- _How to complete this task_:
From the records below, pull each line that has "else".

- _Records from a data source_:
-=-=-
(* ===== verification/FsWrite.v ===== *)
(** What a call of [writei] does to a file, to the other files and to the log. *)

From S2P Require Import Prelude Layout CString Bytes Bio Block Log Fs FsBlocks FsFile FsRw FsInode.

(** [src] written over the bytes [c] at [off]. *)
Definition splice (c : list Z) (off : nat) (src : list Z) : list Z := take off c ++ src ++ drop (off + length src) c.

Lemma lookup_splice c off src i :
  (off <= length c)%nat ->
  splice c off src !! i =
    if decide (i < off)%nat then c !! i
    else if decide (i < off + length src)%nat then src !! (i - off)%nat else c !! i.
Proof.
  intros Ho. unfold splice. case_decide as H1.
  - rewrite lookup_app_l by (rewrite length_take; lia). by rewrite lookup_take_lt.
  - rewrite lookup_app_r, length_take, Nat.min_l by (rewrite ?length_take; lia). case_decide as H2.
    + by rewrite lookup_app_l by lia.
    + rewrite lookup_app_r, lookup_drop by lia. f_equal. lia.
Qed.

Lemma length_splice c off src :
  (off <= length c)%nat -> length (splice c off src) = Nat.max (length c) (off + length src).
Proof. intros Ho. unfold splice. rewrite !length_app, length_take, length_drop. lia. Qed.

Section write.
Context {St : Type} `{HS : blocks_spec St}.
Abbreviation fss := (@Fs.fss St).
Abbreviation F := (@Fs.F St).
Context (sb0 : superblock) (Hly : layout sb0).
Abbreviation meta_used := (FsBlocks.meta_used sb0).
Abbreviation used := (FsBlocks.used sb0).
Abbreviation bmap_block := (FsBlocks.bmap_block sb0).
Abbreviation free_list := (FsBlocks.free_list sb0).
Abbreviation inode_ok := (FsFile.inode_ok sb0).
Abbreviation data_block := (FsFile.data_block sb0).
Abbreviation fields_ok := (FsInode.fields_ok sb0).
Abbreviation iblock := (FsInode.iblock sb0).
Abbreviation synced := (FsInode.synced sb0).
Implicit Types (f : Z -> list Z) (x : inode).

(** The file has the new bytes; what belongs to other files is as it was. *)
Record written f x f' x' (off : Z) (src : list Z) : Prop := Written {
  wn_ok : inode_ok f' x';
  wn_mu : meta_used f';
  wn_same : x' = set_i_size (i_size x') (with_addrs (i_addrs x') x);
  wn_content : content f' x' = splice (content f x) (Z.to_nat off) src;
  wn_synced : synced f x -> synced f' x';
  wn_keep : forall k, a_slot k -> slot_of f x k <> 0 -> slot_of f' x' k = slot_of f x k;
  wn_used : forall m, 0 <= m < sb_size sb0 ->
    used f' m = true <-> used f m = true \/ exists k, a_slot k /\ slot_of f x k = 0 /\ m <> 0 /\ m = slot_of f' x' k;
  wn_new : forall k, a_slot k -> slot_of f x k = 0 -> slot_of f' x' k <> 0 -> used f (slot_of f' x' k) = false;
  wn_frame : forall m, 0 <= m < sb_size sb0 -> used f m = true -> ~ bmap_block m -> m <> iblock x ->
    (forall k, a_slot k -> slot_of f x k <> 0 -> slot_of f x k <> m) -> f' m = f m;
  wn_inodes : forall j, (j < 8)%nat -> j <> iplace x -> get_dinode (f' (iblock x)) j = get_dinode (f (iblock x)) j;
  wn_free : (length (free_list f) <= length (free_list f') + length (need f x off (Z.of_nat (length src))))%nat
}.

Lemma content_length f x : 0 <= i_size x -> length (content f x) = Z.to_nat (i_size x).
Proof. intros Hs. unfold content. by rewrite length_fmap, length_seqZ. Qed.

Lemma lookup_content f x i :
  content f x !! i = if decide (Z.of_nat i < i_size x) then Some (byte_of f x (Z.of_nat i)) else None.
Proof.
  unfold content. rewrite list_lookup_fmap. case_decide as Hi.
  - by rewrite lookup_seqZ_lt by lia.
  - by rewrite lookup_seqZ_ge by lia.
Qed.

(** The bytes after a write, with the size that [writei] sets. *)
Lemma content_wrote f x f' x' off src n :
  inode_ok f x -> wrote sb0 f x f' x' off src n -> 0 <= off <= i_size x -> n = Z.of_nat (length src) ->
  off + n <= MAXFILE * BS ->
  content f' (set_i_size (Z.max (i_size x) (off + n)) x') = splice (content f x) (Z.to_nat off) src.
Proof.
  intros Hok [_ Hin Hout _] Ho Hn Hmax. destruct (io_size _ _ _ Hok) as [_ Hsz]. fold BS in Hsz.
  apply list_eq. intros i. rewrite lookup_content, lookup_splice, lookup_content by (rewrite content_length; lia).
  assert (Hb : forall p, byte_of f' (set_i_size (Z.max (i_size x) (off + n)) x') p = byte_of f' x' p) by done.
  cbn [set_i_size i_size]. rewrite Hb. assert (Hold : Z.of_nat i < i_size x -> ~ (off <= Z.of_nat i < off + n) ->
    byte_of f' x' (Z.of_nat i) = byte_of f x (Z.of_nat i)).
  { intros H1 H2. apply Hout; [lia|done|]. pose proof BS_pos. pose proof (Z.div_mod (Z.of_nat i) BS ltac:(done)).
    pose proof (Z.mod_pos_bound (Z.of_nat i) BS BS_pos). apply (io_full _ _ _ Hok); [apply pos_slot; lia|]. fold BS. lia. }
  destruct (decide (i < Z.to_nat off)%nat) as [H1|H1].
  { rewrite !decide_True by lia. f_equal. apply Hold; lia. }
  destruct (decide (i < Z.to_nat off + length src)%nat) as [H2|H2].
  - rewrite decide_True by lia. rewrite Hin by lia.
    destruct (lookup_lt_is_Some_2 src (i - Z.to_nat off)) as [b Hb']; [lia|]. rewrite Hb'.
    f_equal. apply list_lookup_total_correct. rewrite <- Hb'. f_equal. lia.
  - case_decide as H3; case_decide as H4; try lia; [|done]. f_equal. apply Hold; lia.
Qed.

Lemma wrote_take f x f' x' off src n :
  wrote sb0 f x f' x' off src n -> wrote sb0 f x f' x' off (take (Z.to_nat n) src) n.
Proof.
  intros [W1 W2 W3 W4]. constructor; try done. intros p Hp. rewrite W2 by done.
  rewrite !list_lookup_total_alt, lookup_take_lt by lia. done.
Qed.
-=-=-
- _Written solution_:
    else if decide (i < off + length src)%nat then src !! (i - off)%nat else c !! i.
  content f x !! i = if decide (Z.of_nat i < i_size x) then Some (byte_of f x (Z.of_nat i)) else None.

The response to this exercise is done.